Essay: Triggerwarnungen: Notwendigkeit oder Bevormundung?
Im Sprechtheater oder Verlagswesen sind Warnhinweise zu Inhalt und szenischer Umsetzung ziemlich verbreitet. Nun halten sie auch Einzug in den Opernbetrieb. Dem einen geht das zu weit, andere verlangen geradezu danach. Der Streit um die sogenannten Triggerwarnungen ist dabei auch eine Diskussion darüber, was Kunst eigentlich ist, kann und soll.
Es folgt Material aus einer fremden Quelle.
#[local] Instance others_undisturbed_preorder own : PreOrder (others_undisturbed own).
Proof.
  split; [intros w; split; [done|done|intros _ a _; by left]|].
  intros w1 w2 w3 [H1 H2 H3] [H4 H5 H6]. split; [auto|congruence|].
  intros Hok a Ha. eapply kept_or_evicted_trans; [by apply H3|]. by apply H6; auto.
Qed.

Lemma undisturbed_same own (w w' : World T) : w_ctl w' = w_ctl w -> others_undisturbed own w w'.
Proof. intros Heq. split; rewrite Heq; [done|done|]. intros _ a _. by left. Qed.

Lemma undisturbed_step kb pl (w w' : World T) :
  placed pl w -> manager_step kb pl w w' -> others_undisturbed (own_address kb pl) w w'.
Proof.
  intros Hw Hs. pose proof (manager_step_placement kb pl w w' Hw Hs) as Hp.
  destruct Hs as [w op Hown|w|w a| | | | | | | | |]; try (by apply undisturbed_same).
  - split; [intros Hok; by apply plane_exec_spec|done|]. intros Hok b Hb.
    left. destruct (plane_exec_spec (w_ctl w) op Hok) as (_ & _ & Hv). cbn. rewrite Hv.
    unfold spec_exec. by rewrite Hown, decide_False.
  - split; [|done|]; intros Hok;
      destruct (with_created_entry_view (w_ctl w) (address_of (w_ctl w) kb) _ Hok (set_state_ok Stale))
        as (Hok' & Hsb & _); [done|].
    intros b Hb. left. apply (sb_other _ _ _ Hsb). by rewrite (own_address_of kb pl w Hw).
  - split; [intros Hok; by apply (plane_exec_spec (w_ctl w) (PoReserve a))|done|]. intros Hok b Hb.
    destruct (plane_exec_spec (w_ctl w) (PoReserve a) Hok) as (_ & _ & Hv). cbn in *. rewrite Hv.
    unfold spec_exec. cbn. destruct (decide (b = a)) as [->|]; [|by left].
    destruct (view (w_ctl w) a) as [e|]; [|by left].
    unfold reserve_entry. destruct (bool_decide_reflect (state e = Ready)) as [Hst|]; [|by left].
    destruct (is_population_owner e) eqn:Ho; [by left|]. destruct (intent e) eqn:Hi; [by left|].
    right. by exists e.
  - apply undisturbed_same. by apply on_slot_tiers.
  - apply undisturbed_same. by apply on_slot_tiers.
  - apply undisturbed_same. by apply on_slot_tiers.
  - apply undisturbed_same. by apply on_slot_tiers.
  - apply undisturbed_same. by apply nominate_tiers.
  - apply undisturbed_same. by apply on_slot_tiers.
Qed.

(** C14. A request disturbs no other key: whatever it does, at any pace, among
    callers on the same key and cancelled at any await, the control entry of
    every other address is exactly as it was -- unless it was committed,
    unclaimed and without an intent, and then it may have been evicted, its
    generation advanced so that no outstanding token commits. An entry being
    populated or prepared is never touched. *)
Theorem requests_disturb_no_other_key (self : CacheManager P) (r : request K V T) (env : Env T)
    (n : nat) (w : World T) (kb : bytes)
    (Hkey : encode_key (request_key r) (request_ctx r) = Ok kb)
    (Hok : plane_ok (w_ctl w))
    (Hothers : forall m w,
       others_undisturbed (own_address kb (c_placement (w_ctl w))) w (env_others env m w)) :
  let w' := snd (run env n (perform self r) w) in
  forall a, a <> address_of (w_ctl w) kb -> kept_or_evicted (view (w_ctl w) a) (view (w_ctl w') a).
Proof.
  intros w' a Ha. set (pl := c_placement (w_ctl w)).
  set (G := fun w w' : World T => placed pl w -> others_undisturbed (own_address kb pl) w w').
  assert (HG : PreOrder G).
  { split; [intros w1 _; reflexivity|]. intros w1 w2 w3 H1 H2 Hw1. etransitivity; [by apply H1|].
    apply H2. unfold placed in *. by rewrite (ou_placement _ _ _ (H1 Hw1)). }
  assert (Hrun : G w w').
  { apply (run_respects (placed pl) G).
    - intros w1 w2 Hw1 Hg. unfold placed in *. by rewrite (ou_placement _ _ _ (Hg Hw1)).
    - apply (respects_weaken (placed pl) (rtc (manager_step kb pl))).
      + intros w1 w2 Hw1 Hr. apply (rtc_weaken G (placed pl) (manager_step kb pl)); [| |done|done].
        * intros w3 w4 Hw3 Hs. by eapply manager_step_placed, rtc_once.
        * intros w3 w4 Hw3 Hs _. by apply undisturbed_step.
      + apply perform_respects. intros b Hb. congruence.
    - intros m w1 Hw1 _. specialize (Hothers m w1). unfold placed in Hw1. by rewrite Hw1 in Hothers.
    - done. }
  by apply (ou_others _ _ _ (Hrun eq_refl)).
Qed.
End frame.

(** ** Unauthenticated callers *)

Section authentication.
Context {K V P T : Type} `{!Key K} `{!CachePolicy P K V} `{!CacheTier V T}.

(** The response carries this error. *)
Definition refused (e : CacheError) (r : response V) : Prop :=
  match r with
  | AValue r => r = Err e
  | AFetched r => r = Err e
  | ADone r => r = Err e
  | AExists r => r = Err e
  | ALookup r => r = Err e
  end.
(* ===== verification/Claims.v ===== *)
(** * No request strands a claim

    Run alone -- at any pace, cancelled at any await -- a request leaves no
    entry claimed: nothing [InFlight], nothing [Prepared], no population owner.
    The proofs are about the control plane alone: a program is given as a
    triple over assertions on it. *)

From S2P Require Import Prelude Entry Integrity Key Tier Continuity Policy TierTrait Telemetry.
From S2P Require Import Pool FixedTier ShardedTier Stubs ControlEntry Shard Cachelito Plane Protocol.
From S2P Require Import Commit Prog Manager Steps Guarantee.

(** ** Assertions *)

Definition unclaimed (e : ControlEntry) : Prop :=
  is_population_owner e = false /\ state e <> InFlight /\ state e <> Prepared.

#[export] Instance unclaimed_dec e : Decision (unclaimed e).
Proof. unfold unclaimed. apply _. Defined.

(** Every entry is unclaimed. *)
Definition settled (c : Cachelito) : Prop :=
  plane_ok c /\ forall a e, view c a = Some e -> unclaimed e.

(** Every entry but the one at [a]. *)
Definition claimed (a : KeyAddress) (c : Cachelito) : Prop :=
  plane_ok c /\ forall b e, b <> a -> view c b = Some e -> unclaimed e.

(** The entry at [a] is unclaimed, or prepared over an unclaimed state. *)
Definition prepared (a : KeyAddress) (c : Cachelito) : Prop :=
  claimed a c /\ forall e, view c a = Some e ->
    unclaimed e \/
    (state e = Prepared /\ intent_prev_state e <> InFlight /\ intent_prev_state e <> Prepared).

Lemma settled_claimed a c : settled c -> claimed a c.
Proof. intros [Hok Hu]. split; eauto. Qed.

Lemma prepared_claimed a c : prepared a c -> claimed a c.
Proof. by intros []. Qed.

(** An operation on [a] that leaves the entry there unclaimed. *)
Lemma exec_settles c op :
  claimed (op_address c op) c ->
  (forall e, view c (op_address c op) = Some e -> unclaimed (op_step (op_address c op) op e)) ->
  (op_creates op = true ->
   unclaimed (op_step (op_address c op) op (ControlEntry_new (op_address c op)))) ->
  settled (plane_exec c op).
Proof.
  intros [Hok Hu] Hs Hc. destruct (plane_exec_spec c op Hok) as (Hok' & _ & Hv). split; [done|].
  intros a e. rewrite Hv. unfold spec_exec. destruct (decide (a = op_address c op)) as [->|Hne].
  - destruct (view c (op_address c op)) as [e0|] eqn:He; [intros [= <-]; by apply Hs|].
    destruct (op_creates op); cbn; [|done]. destruct (room_for _ _); [|done]. intros [= <-]. by apply Hc.
  - by apply Hu.
Qed.
(** ** Committing *)

(** The control plane's clock does not expire an entry stamped [now] before its
    TTL. *)
Lemma stamped_not_expired now e e' t' :
  (forall d, ctx_ttl ctx = Some d -> (0 <= d < W64)%Z) -> (t0 <= now)%Z -> (now <= t')%Z ->
  ttl e' = ttl (set_ttl (ctx_ttl ctx) e) ->
  population_timestamp e' = nanos_to_instant (instant_to_nanos now) ->
  still_live t' -> is_expired t' e' = false.
Proof.
  intros Hd Ht0 Ht Httl Hts (H0 & Hmax & Hlive). unfold is_expired. rewrite Httl, Hts.
  unfold ttl, nanos_to_instant, instant_to_nanos.
  cbn -[Z.leb Z.min Z.eqb wrap64 elapsed].
  rewrite (proj2 (Z.leb_le 0 now)) by lia. rewrite Z.min_l by lia.
  destruct (ctx_ttl ctx) as [d|]; [|done]. specialize (Hd d eq_refl). cbn in Hlive.
  unfold wrap64. rewrite Z.mod_small by done. destruct (d =? 0)%Z; [done|].
  destruct (now =? 0)%Z; [done|]. apply Z.leb_gt. unfold elapsed in *. lia.
Qed.

Lemma h_commit rung token :
  (forall d, ctx_ttl ctx = Some d -> (0 <= d < W64)%Z) ->
  tok_address token = own -> tok_target_tier token = as_u8 rung ->
  htriple (fun t w => kept t w /\ written rung t w) (ctl (fun now => commit now token (ctx_ttl ctx)))
    (fun r t w => kept t w /\ (r = Ok tt -> committed t w)).
Proof.
  intros Hd Ha Ht. apply h_step. intros t now w [Hw Hwr] Hn.
  pose proof (ms_ctl kb pl w (PoCommit now token (ctx_ttl ctx)) Ha) as Hs.
  pose proof (kept_step kb t now w _ Hn Hw Hs) as Hk. cbn in Hk.
  pose proof (wok_plane w (proj1 (proj2 Hw))) as Hok.
  pose proof (with_entry_spec (w_ctl w) (tok_address token) (Err Miss)
                (commit_entry now token (ctx_ttl ctx)) Hok ltac:(auto with thesix)) as Hspec.
  unfold commit in *. destruct (view (w_ctl w) (tok_address token)) as [e|].
  2: { rewrite Hspec in *. cbn [fst snd] in *. by split. }
  destruct Hspec as (c' & Heq & _ & _ & Hv). rewrite Heq in *. cbn [fst snd] in *.
  split; [done|]. intros Hr.
  destruct (commit_entry_spec now token rung (ctx_ttl ctx) e Ht Hr)
    as (Hst & Htier & _ & _ & _ & _ & Hd' & Hts & _).
  exists rung, (snd (commit_entry now token (ctx_ttl ctx) e)). rewrite <- Ha.
  split_and!; [by apply (written_later rung t now w)|done|done|done|].
  intros t' Ht' Hl. destruct Hw as (Ht0 & _). apply (stamped_not_expired now e); try done; lia.
Qed.

(** ** [set] *)

Lemma h_prepare rung kind :
  htriple kept (ctl (fun now => prepare now kb None rung kind))
    (fun r t w => match r with
                  | Ok token => (tok_address token = own /\ tok_target_tier token = as_u8 rung) /\ kept t w
                  | Err _ => kept t w
                  end).
Proof.
  apply h_step. intros t now w Hw Hn.
  pose proof (own_address_of kb pl w (proj2 (proj2 Hw))) as Ha.
  pose proof (ms_ctl kb pl w (PoPrepare now kb None rung kind) Ha) as Hs.
  pose proof (kept_step kb t now w _ Hn Hw Hs) as Hk. cbn in Hk.
  assert (Htok : forall token, fst (prepare now kb None rung kind (w_ctl w)) = Ok token ->
            tok_address token = own /\ tok_target_tier token = as_u8 rung).
  { intros token Ht. split; [rewrite (prepare_token _ _ _ _ _ _ _ Ht); exact Ha|].
    unfold prepare, with_created_entry, prepare_entry in Ht. by branches_in Ht. }
  destruct (prepare now kb None rung kind (w_ctl w)) as [[token|e] c]; cbn in *; [|done].
  split; [by apply Htok|done].
Qed.

(** The walk's verdict, and the value committed if it is success. *)
Definition stored_if (ok : Prop) (t : Instant) (w : World T) : Prop :=
  kept t w /\ (ok -> committed t w).

Hypothesis Httl : forall d, ctx_ttl ctx = Some d -> (0 <= d < W64)%Z.
Lemma schedule_one_holder {A} joins i now pc (c : Threads T A) :
  one_holder joins c -> I (w_ctl (th_world c)) -> I (w_ctl (th_world (schedule i now pc c))) ->
  one_holder joins (schedule i now pc c).
Proof.
  intros (holds & Hall & Htaken & Hone) Hi Hi'. unfold schedule in *.
  destruct (th_progs c !! i) as [[p|]|] eqn:Hp; [|by exists holds..].
  assert (Hw : before (holds i) (w_ctl (th_world c))) by (split; [done|apply Htaken]).
  assert (HI' : I (w_ctl (snd (thread_step now pc p (th_world c))))) by (by destruct (thread_step _ _ _ _)).
  destruct (thread_step_ok now pc _ _ p (th_world c) (Hall i _ Hp) Hw HI') as (b' & Hm & Hok').
  destruct (thread_step now pc p (th_world c)) as [o w']. cbn in *.
  assert (Hother : forall j, j <> i -> holds j = true -> holds i = false /\ C (w_ctl (th_world c)) = true).
  { intros j Hj Hbj. split; [|by eapply Htaken]. destruct (holds i) eqn:Hbi; [|done]. destruct Hj. auto. }
  exists (fun k => if decide (k = i) then b' else holds k). cbn. split_and!.
  - intros j o'. destruct (decide (j = i)) as [->|Hne].
    + rewrite list_lookup_insert_eq by (by apply lookup_lt_Some in Hp). by intros [= <-].
    + rewrite list_lookup_insert_ne by done. apply Hall.
  - intros j Hj. destruct (decide (j = i)) as [->|Hne]; [subst b'; by destruct (holds i); apply Hm|].
    destruct (Hother j Hne Hj) as [Hf Ht]. rewrite Hf in Hm. destruct b'; cbn in Hm; [by destruct Hm|congruence].
  - assert (Hnew : forall j, j <> i -> b' = true -> holds j = true -> False).
    { intros j Hj -> Hbj. destruct (Hother j Hj Hbj) as [Hf Ht]. rewrite Hf in Hm. destruct Hm. congruence. }
    intros j1 j2. destruct (decide (j1 = i)), (decide (j2 = i)); subst; intros H1 H2;
      [done|by destruct (Hnew j2)|by destruct (Hnew j1)|auto].
Qed.

(** A thread suspended under the guard is the holder. *)
Lemma session_armed {A} b (p : prog T A) Q : session b p Q -> mine ∈ armed_guards p -> b = true.
Proof.
  destruct p as [a|B f k|B armed bd op k|armed k|armed a s k]; cbn; intros Hp Hm;
    try (by apply elem_of_nil in Hm); by destruct Hp as [[Ha _] _]; auto.
Qed.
Wenn man sich auf der Homepage der Oper Dortmund über eine Produktion informiert, stößt man oft auf einen dezenten Link: „Hinweise zu sensiblen Inhalten und sensorischen Reizen.“ Klickt man weiter, gelangt man auf eine Seite mit Zusatzinformationen. Bei der Zauberflöte etwa heißt es: „Das Stück thematisiert und zeigt Sexismus. In einer Szene kommt für wenige Sekunden Stroboskoplicht zum Einsatz, in zwei weiteren Nebel.“ Oder bei einem anderen Werk: „La Juive behandelt Antisemitismus und thematisiert die damit verbundene, erlebte körperliche und seelische Gewalt an den jüdischen Figuren. Zu Beginn des Stückes steigt im hinteren Bühnenabschnitt kurz Nebel auf.“ Und beim Musical Cabaret: „Das Stück spielt zur Zeit des Aufstiegs der Nationalsozialisten. In diesem Zusammenhang wird wachsender Antisemitismus thematisiert; in der Szene vor der Pause werden Hakenkreuze und NS-Uniformen gezeigt sowie offenes Feuer von getragenen Fackeln.“
Solche Hinweise, oft Triggerwarnungen genannt, sind im Sprechtheater und teilweise auch im Verlagswesen bereits ziemlich verbreitet. In der Oper nutzen sie in Deutschland bislang wenige Häuser: neben Dortmund auch Bielefeld, Braunschweig, Karlsruhe, Mainz und Hannover. Trigger kommt aus dem Englischen, bedeutet Auslöser und ist als Begriff im Zusammenhang mit den Inhaltswarnungen etwas irreführend. Strenggenommen bezeichnet er in der Traumatherapie Reize, die unwillkürlich die Erinnerung an ein zurückliegendes Trauma auslösen und dadurch wie eine reale Situation erneut durchlebt und durchlitten werden können. Heute wird das Wort häufig für alles benutzt, was Menschen nachhaltig verstören kann, insbesondere vor dem Hintergrund bereits erlebter Gewalt.